*Work to complete*. Which lines below fall between the one containing "(i_priv _ _ _ I j u)." and the one containing "u Hne Hj')."? Repeat them exactly, counting both of those lines, and add nothing else.

════════════════

(** The statement changes an object nobody else can reach: it creates it, sets
    it up, or frees it. *)
Lemma effect_private s' fp :
  fh s' = fh s -> hashlock s' = hashlock s -> hash_held (at_pc t') = hash_held (at_pc t) -> fp <> 0 ->
  (forall q, q <> fp -> heap s' !! q = heap s !! q) ->
  (forall b, fp ∉ ch b) ->
  (forall j u, j <> i -> l !! j = Some u -> private (at_pc u) <> Some fp /\ foo_held (at_pc u) <> Some fp) ->
  (forall q, private (at_pc t) = Some q -> q = fp) -> (forall q, private (at_pc t') = Some q -> q = fp) ->
  foo_held (at_pc t) = None -> foo_held (at_pc t') = None ->
  (forall q, q <> fp -> cnt q t' = cnt q t) ->
  match heap s' !! fp with
  | None => private (at_pc t') = None /\ total fp l - cnt fp t + cnt fp t' = 0
  | Some f' => private (at_pc t') = Some fp /\ (forall j, f_lock f' <> Locked j) /\
      (f_lock f' = Uninit -> unready (at_pc t') = Some fp) /\
      (newborn (at_pc t') = Some fp /\ total fp l - cnt fp t + cnt fp t' = 0 \/
       newborn (at_pc t') = None /\ f_count f' = total fp l - cnt fp t + cnt fp t' /\ 1 <= f_count f')
  end ->
  facts ch s' t' ->
  Inv ch s' (<[i := t']> l).
Proof.
  intros Hfh Hhl Hh H0 Hq Hch Hoth Hp Hp' Hf0 Hf0' Hcnt Hfp Hfacts.
  assert (Hil : (i < length l)%nat) by (by eapply lookup_lt_Some).
  assert (Hi' : <[i := t']> l !! i = Some t') by (by apply list_lookup_insert_eq).
  assert (Hu : forall q, unready (at_pc t) = Some q -> q = fp) by (intros q Hu; by apply Hp, unready_private).
  assert (Hn : forall q, newborn (at_pc t) = Some q -> q = fp) by (intros q Hn; by apply Hu, newborn_unready).
  assert (Hother : forall P : thread -> Prop, ~ P t -> (exists j u, l !! j = Some u /\ P u) ->
    exists j u, <[i := t']> l !! j = Some u /\ P u).
  { intros P HP. by apply (upd_ex P l i t t' Hi). }
  split.
  - rewrite Hfh. apply I.
  - rewrite Hq by done. apply I.
  - intros j u [(-> & ->)|[Hne Hj]]%(upd_cases _ _ _ t); [| |done]; rewrite Hhl, ?Hh; by apply (i_hash1 _ _ _ I).
  - intros j. rewrite Hhl. intros (u & Hj & H)%(i_hash2 _ _ _ I). destruct (decide (j = i)) as [->|Hne].
    + exists t'. rewrite Hh. split; [done|]. congruence.
    + exists u. by rewrite list_lookup_insert_ne.
  - intros j u q [(-> & ->)|[Hne Hj]]%(upd_cases _ _ _ t) E; [congruence| |done].
    assert (q <> fp) by (intros ->; by apply (Hoth j u)). unfold obj. rewrite Hq by done. by eapply I.
  - intros q f j. destruct (decide (q = fp)) as [->|Hne].
    + intros Hf. rewrite Hf in Hfp. intros E. by destruct (proj1 (proj2 Hfp) _ E).
    + rewrite Hq by done. intros Hf E. destruct (i_lock2 _ _ _ I q f j Hf E) as (u & Hj & Hu').
      exists u. rewrite list_lookup_insert_ne; [done|]. intros <-. congruence.
  - intros q f. destruct (decide (q = fp)) as [->|Hne].
    + intros Hf E. rewrite Hf in Hfp. exists i, t'. split; [done|]. by apply Hfp.
    + rewrite Hq by done. intros Hf E. apply (Hother (fun u => unready (at_pc u) = Some q)); [naive_solver|].
      by eapply I.
  - intros q Hn'. rewrite (total_insert _ _ _ t) by done. destruct (decide (q = fp)) as [->|Hne].
    + rewrite Hn' in Hfp. by destruct Hfp.
    + rewrite Hcnt by done. rewrite Hq in Hn' by done. rewrite (i_count0 _ _ _ I q Hn'). lia.
  - intros q f. rewrite (total_insert _ _ _ t) by done. destruct (decide (q = fp)) as [->|Hne].
    + intros Hf. rewrite Hf in Hfp. destruct Hfp as (_ & _ & _ & [[Hb _]|[_ H]]); [left; by eauto|by right].
    + rewrite Hq, Hcnt by done. intros Hf. destruct (i_count _ _ _ I q f Hf) as [H|H]; [left|right; lia].
      apply (Hother (fun u => newborn (at_pc u) = Some q)); [naive_solver|done].
  - intros j u q Hj Hb. rewrite (total_insert _ _ _ t) by done.
    destruct (upd_cases _ _ _ t _ _ Hi Hj) as [(-> & ->)|[Hne Hj']].
    + assert (q = fp) as -> by (by apply Hp', unready_private, newborn_unready).
      destruct (heap s' !! fp) as [f'|]; [destruct Hfp as (_ & _ & _ & [[_ H]|[H _]]); congruence|].
      by destruct Hfp as [_ ?].
    + assert (q <> fp) by (intros ->; by apply (proj1 (Hoth j u Hne Hj')), unready_private, newborn_unready).
      rewrite Hcnt by done. rewrite (i_newborn _ _ _ I j u q Hj' Hb). lia.
  - intros b Hb. unfold bucket. rewrite Hfh. eapply chained_ext; [by apply I|].
    intros q f Hin Hf. exists f. rewrite Hq; [done|]. intros ->. by apply (Hch b).
  - intros b q Hin. unfold obj. rewrite Hq; [by apply I|]. intros ->. by apply (Hch b).
  - apply I.
  - intros q f. destruct (decide (q = fp)) as [->|Hne].
    + intros Hf. rewrite Hf in Hfp. right. exists i, t'. by split; [|apply Hfp].
    + rewrite Hq by done. intros Hf. destruct (i_where _ _ _ I q f Hf) as [H|H]; [by left|right].
      apply (Hother (fun u => private (at_pc u) = Some q)); [naive_solver|done].
  - intros j u q Hj Hu'. destruct (upd_cases _ _ _ t _ _ Hi Hj) as [(-> & ->)|[Hne Hj']].
    + pose proof (Hp' q Hu') as ->. split; [|done]. destruct (heap s' !! fp); [done|]. destruct Hfp; congruence.
    + assert (q <> fp) by (intros ->; by apply (proj1 (Hoth j u Hne Hj'))). rewrite Hq by done. by apply (i_priv _ _ _ I j u).
  - intros j k u v q Hj Hk Hju Hkv.
    destruct (upd_cases _ _ _ t _ _ Hi Hj) as [(-> & ->)|[Hne Hj']],
      (upd_cases _ _ _ t _ _ Hi Hk) as [(-> & ->)|[Hne' Hk']]; [done| | |by eapply I].
    + pose proof (Hp' q Hju) as ->. by destruct (Hoth k v Hne' Hk').
    + pose proof (Hp' q Hkv) as ->. by destruct (Hoth j u Hne Hj').
  - intros j u Hj. destruct (upd_cases _ _ _ t _ _ Hi Hj) as [(-> & ->)|[Hne Hj']]; [done|].
    destruct (Hoth j u Hne Hj') as [Ho1 Ho2]. eapply facts_stable; [|by eapply I]. split.
    + done.
    + intros _ b q f Hin Hf. exists f. rewrite Hq; [done|]. intros ->. by apply (Hch b).
    + intros q f Hfh' Hf. exists f. rewrite Hq; [done|congruence].
    + intros q Hpq. apply Hq. congruence.
Qed.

════════════════

*Exercise result*.
    + assert (q <> fp) by (intros ->; by apply (proj1 (Hoth j u Hne Hj'))). rewrite Hq by done. by apply (i_priv _ _ _ I j u).
  - intros j k u v q Hj Hk Hju Hkv.
    destruct (upd_cases _ _ _ t _ _ Hi Hj) as [(-> & ->)|[Hne Hj']],
      (upd_cases _ _ _ t _ _ Hi Hk) as [(-> & ->)|[Hne' Hk']]; [done| | |by eapply I].
    + pose proof (Hp' q Hju) as ->. by destruct (Hoth k v Hne' Hk').
    + pose proof (Hp' q Hkv) as ->. by destruct (Hoth j u Hne Hj').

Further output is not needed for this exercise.